## [Given data]
Lemma Run_twice_same_tracking_set_witness :
  let later := {| now := now healthyEnv + 5 * Time.Minute;
                  isInitializedErr := isInitializedErr healthyEnv;
                  setInitializedErr := setInitializedErr healthyEnv;
                  trackImageErr := trackImageErr healthyEnv;
                  listImagesErr := listImagesErr healthyEnv;
                  listRepositories := listRepositories healthyEnv;
                  listTags := listTags healthyEnv;
                  resolveDigest := resolveDigest healthyEnv;
                  deleteManifest := deleteManifest healthyEnv |} in
  let r := {| Recover.defaultTTL := Time.Hour; Recover.maxTTL := 24 * Time.Hour |} in
  dom (images (snd (Recover.Run later r (snd (Recover.Run healthyEnv r emptyWorld)))))
    = dom (images (snd (Recover.Run healthyEnv r emptyWorld))).
Proof.
  cbv zeta.
  apply Run_twice_same_tracking_set; [reflexivity | intros; reflexivity | intros; reflexivity].
Defined.

(** X11: reconciliation at startup happens once: after a [RunIfNeeded] that
    returned no error, a later [RunIfNeeded] whose initialization check
    works only makes that check and changes nothing else. *)
Theorem RunIfNeeded_once (E E' : env) (r r' : Recover.Runner) (w : world) :
  fst (Recover.RunIfNeeded E r w) = None ->
  isInitializedErr E' = None ->
  Recover.RunIfNeeded E' r' (snd (Recover.RunIfNeeded E r w))
    = (None, logCall EvIsInitialized (snd (Recover.RunIfNeeded E r w))).
Proof.
  intros Hok Hcheck.
  assert (Hinit : initialized (snd (Recover.RunIfNeeded E r w)) = true).
  { revert Hok.
    unfold Recover.RunIfNeeded, Store.IsInitialized, bind, call, get, ret.
    destruct (isInitializedErr E); [discriminate|]. simpl.
    destruct (initialized w) eqn:Hi; [intros _; exact Hi|].
    destruct (Recover.Run E r (logCall EvIsInitialized w)) as [[e|] w1];
      [discriminate|].
    unfold Store.SetInitialized, bind, call, modify, ret.
    destruct (setInitializedErr E); [discriminate|]. reflexivity. }
  unfold Recover.RunIfNeeded at 1. unfold Store.IsInitialized, bind, call, get, ret.
  rewrite Hcheck. simpl. now rewrite Hinit.
Qed.

Lemma RunIfNeeded_once_witness :
  let r := {| Recover.defaultTTL := Time.Hour; Recover.maxTTL := 24 * Time.Hour |} in
  fst (Recover.RunIfNeeded healthyEnv r emptyWorld) = None
  /\ isInitializedErr healthyEnv = None
  /\ Recover.RunIfNeeded healthyEnv r (snd (Recover.RunIfNeeded healthyEnv r emptyWorld))
     = (None, logCall EvIsInitialized (snd (Recover.RunIfNeeded healthyEnv r emptyWorld))).
Proof.
  cbv zeta.
  assert (H : fst (Recover.RunIfNeeded healthyEnv
                     {| Recover.defaultTTL := Time.Hour; Recover.maxTTL := 24 * Time.Hour |}
                     emptyWorld) = None) by (vm_compute; reflexivity).
  split; [exact H|]. split; [reflexivity|].
  exact (RunIfNeeded_once healthyEnv healthyEnv _ _ emptyWorld H eq_refl).
Defined.

(** ** The configuration *)

Section ConfigFacts.

Lemma effective_ttl_bounds (cfg : Config.Config) (tag : string) :
  Config.Validate cfg = None ->
  0 < ClampTTL (ParseTTL tag) (Config.DefaultTTL cfg) (Config.MaxTTL cfg)
    <= Config.MaxTTL cfg.
Proof.
  intros Hv. destruct (Validate_ok_ttls cfg Hv). split; clamp_cases.
Qed.

(** X12: with a configuration that [Validate] accepts, no image is tracked
    for longer than [MaxTTL]: every [TrackImage] call that a webhook
    request or a reconciliation run makes has its [expiresAt] after the
    clock reading and at most [MaxTTL] later. *)
Theorem tracked_expiry_within_max (E : env) (cfg : Config.Config) :
  Config.Validate cfg = None ->
  (forall req w img expiresAt,
     EvTrackImage img expiresAt
       ∈ calls (snd (Hooks.ServeHTTP E (Main.hookHandler cfg) req w)) ->
     EvTrackImage img expiresAt ∈ calls w
     \/ now E < expiresAt <= now E + Config.MaxTTL cfg)
  /\ (forall w img expiresAt,
        EvTrackImage img expiresAt
          ∈ calls (snd (Recover.Run E (Main.recoverRunner cfg) w)) ->
        EvTrackImage img expiresAt ∈ calls w
        \/ now E < expiresAt <= now E + Config.MaxTTL cfg).
Proof.
  intros Hv. split.
  - intros req w img expiresAt Hin.
    destruct (ServeHTTP_calls E (Main.hookHandler cfg) req w) as (evs & Hc).
    rewrite Hc in Hin. apply elem_of_app in Hin as [Hin|Hin]; [now left|]. right.
    apply list_elem_of_In, in_map_iff in Hin as (ev & Heq & _).
    unfold Hooks.pushCall in Heq. injection Heq as _ <-.
    pose proof (effective_ttl_bounds cfg (Hooks.Tag (Hooks.Target ev)) Hv).
    unfold Time.Add. simpl. lia.
  - intros w img expiresAt Hin.
    destruct (listRepositories E) as [repos|e] eqn:Hrepos.
    + rewrite (Run_calls E _ repos w Hrepos) in Hin.
      apply elem_of_app in Hin as [Hin|Hin]; [now left|]. right.
      apply elem_of_cons in Hin as [Hin|Hin]; [discriminate|].
      apply list_elem_of_In, in_flat_map in Hin as (repo & _ & Hin).
      unfold Recover.repoCalls in Hin. destruct Hin as [Hin|Hin]; [discriminate|].
      destruct (listTags E repo) as [tags|]; [|destruct Hin].
      apply in_map_iff in Hin as (t & Heq & _).
      unfold Recover.trackCall in Heq. injection Heq as _ <-.
      pose proof (effective_ttl_bounds cfg t Hv).
      unfold Time.Add. simpl. lia.
    + rewrite (Run_not_listed E _ e w Hrepos) in Hin. simpl in Hin.
      apply elem_of_app in Hin as [Hin|Hin]; [now left|].
      apply list_elem_of_singleton in Hin. discriminate.
Qed.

## [Exercise directions]
The records above need to be written out again. Keep them exact.

## [Solution to the problem]
Lemma Run_twice_same_tracking_set_witness :
  let later := {| now := now healthyEnv + 5 * Time.Minute;
                  isInitializedErr := isInitializedErr healthyEnv;
                  setInitializedErr := setInitializedErr healthyEnv;
                  trackImageErr := trackImageErr healthyEnv;
                  listImagesErr := listImagesErr healthyEnv;
                  listRepositories := listRepositories healthyEnv;
                  listTags := listTags healthyEnv;
                  resolveDigest := resolveDigest healthyEnv;
                  deleteManifest := deleteManifest healthyEnv |} in
  let r := {| Recover.defaultTTL := Time.Hour; Recover.maxTTL := 24 * Time.Hour |} in
  dom (images (snd (Recover.Run later r (snd (Recover.Run healthyEnv r emptyWorld)))))
    = dom (images (snd (Recover.Run healthyEnv r emptyWorld))).
Proof.
  cbv zeta.
  apply Run_twice_same_tracking_set; [reflexivity | intros; reflexivity | intros; reflexivity].
Defined.

(** X11: reconciliation at startup happens once: after a [RunIfNeeded] that
    returned no error, a later [RunIfNeeded] whose initialization check
    works only makes that check and changes nothing else. *)
Theorem RunIfNeeded_once (E E' : env) (r r' : Recover.Runner) (w : world) :
  fst (Recover.RunIfNeeded E r w) = None ->
  isInitializedErr E' = None ->
  Recover.RunIfNeeded E' r' (snd (Recover.RunIfNeeded E r w))
    = (None, logCall EvIsInitialized (snd (Recover.RunIfNeeded E r w))).
Proof.
  intros Hok Hcheck.
  assert (Hinit : initialized (snd (Recover.RunIfNeeded E r w)) = true).
  { revert Hok.
    unfold Recover.RunIfNeeded, Store.IsInitialized, bind, call, get, ret.
    destruct (isInitializedErr E); [discriminate|]. simpl.
    destruct (initialized w) eqn:Hi; [intros _; exact Hi|].
    destruct (Recover.Run E r (logCall EvIsInitialized w)) as [[e|] w1];
      [discriminate|].
    unfold Store.SetInitialized, bind, call, modify, ret.
    destruct (setInitializedErr E); [discriminate|]. reflexivity. }
  unfold Recover.RunIfNeeded at 1. unfold Store.IsInitialized, bind, call, get, ret.
  rewrite Hcheck. simpl. now rewrite Hinit.
Qed.

Lemma RunIfNeeded_once_witness :
  let r := {| Recover.defaultTTL := Time.Hour; Recover.maxTTL := 24 * Time.Hour |} in
  fst (Recover.RunIfNeeded healthyEnv r emptyWorld) = None
  /\ isInitializedErr healthyEnv = None
  /\ Recover.RunIfNeeded healthyEnv r (snd (Recover.RunIfNeeded healthyEnv r emptyWorld))
     = (None, logCall EvIsInitialized (snd (Recover.RunIfNeeded healthyEnv r emptyWorld))).
Proof.
  cbv zeta.
  assert (H : fst (Recover.RunIfNeeded healthyEnv
                     {| Recover.defaultTTL := Time.Hour; Recover.maxTTL := 24 * Time.Hour |}
                     emptyWorld) = None) by (vm_compute; reflexivity).
  split; [exact H|]. split; [reflexivity|].
  exact (RunIfNeeded_once healthyEnv healthyEnv _ _ emptyWorld H eq_refl).
Defined.

(** ** The configuration *)

Section ConfigFacts.

Lemma effective_ttl_bounds (cfg : Config.Config) (tag : string) :
  Config.Validate cfg = None ->
  0 < ClampTTL (ParseTTL tag) (Config.DefaultTTL cfg) (Config.MaxTTL cfg)
    <= Config.MaxTTL cfg.
Proof.
  intros Hv. destruct (Validate_ok_ttls cfg Hv). split; clamp_cases.
Qed.

(** X12: with a configuration that [Validate] accepts, no image is tracked
    for longer than [MaxTTL]: every [TrackImage] call that a webhook
    request or a reconciliation run makes has its [expiresAt] after the
    clock reading and at most [MaxTTL] later. *)
Theorem tracked_expiry_within_max (E : env) (cfg : Config.Config) :
  Config.Validate cfg = None ->
  (forall req w img expiresAt,
     EvTrackImage img expiresAt
       ∈ calls (snd (Hooks.ServeHTTP E (Main.hookHandler cfg) req w)) ->
     EvTrackImage img expiresAt ∈ calls w
     \/ now E < expiresAt <= now E + Config.MaxTTL cfg)
  /\ (forall w img expiresAt,
        EvTrackImage img expiresAt
          ∈ calls (snd (Recover.Run E (Main.recoverRunner cfg) w)) ->
        EvTrackImage img expiresAt ∈ calls w
        \/ now E < expiresAt <= now E + Config.MaxTTL cfg).
Proof.
  intros Hv. split.
  - intros req w img expiresAt Hin.
    destruct (ServeHTTP_calls E (Main.hookHandler cfg) req w) as (evs & Hc).
    rewrite Hc in Hin. apply elem_of_app in Hin as [Hin|Hin]; [now left|]. right.
    apply list_elem_of_In, in_map_iff in Hin as (ev & Heq & _).
    unfold Hooks.pushCall in Heq. injection Heq as _ <-.
    pose proof (effective_ttl_bounds cfg (Hooks.Tag (Hooks.Target ev)) Hv).
    unfold Time.Add. simpl. lia.
  - intros w img expiresAt Hin.
    destruct (listRepositories E) as [repos|e] eqn:Hrepos.
    + rewrite (Run_calls E _ repos w Hrepos) in Hin.
      apply elem_of_app in Hin as [Hin|Hin]; [now left|]. right.
      apply elem_of_cons in Hin as [Hin|Hin]; [discriminate|].
      apply list_elem_of_In, in_flat_map in Hin as (repo & _ & Hin).
      unfold Recover.repoCalls in Hin. destruct Hin as [Hin|Hin]; [discriminate|].
      destruct (listTags E repo) as [tags|]; [|destruct Hin].
      apply in_map_iff in Hin as (t & Heq & _).
      unfold Recover.trackCall in Heq. injection Heq as _ <-.
      pose proof (effective_ttl_bounds cfg t Hv).
      unfold Time.Add. simpl. lia.
    + rewrite (Run_not_listed E _ e w Hrepos) in Hin. simpl in Hin.
      apply elem_of_app in Hin as [Hin|Hin]; [now left|].
      apply list_elem_of_singleton in Hin. discriminate.
Qed.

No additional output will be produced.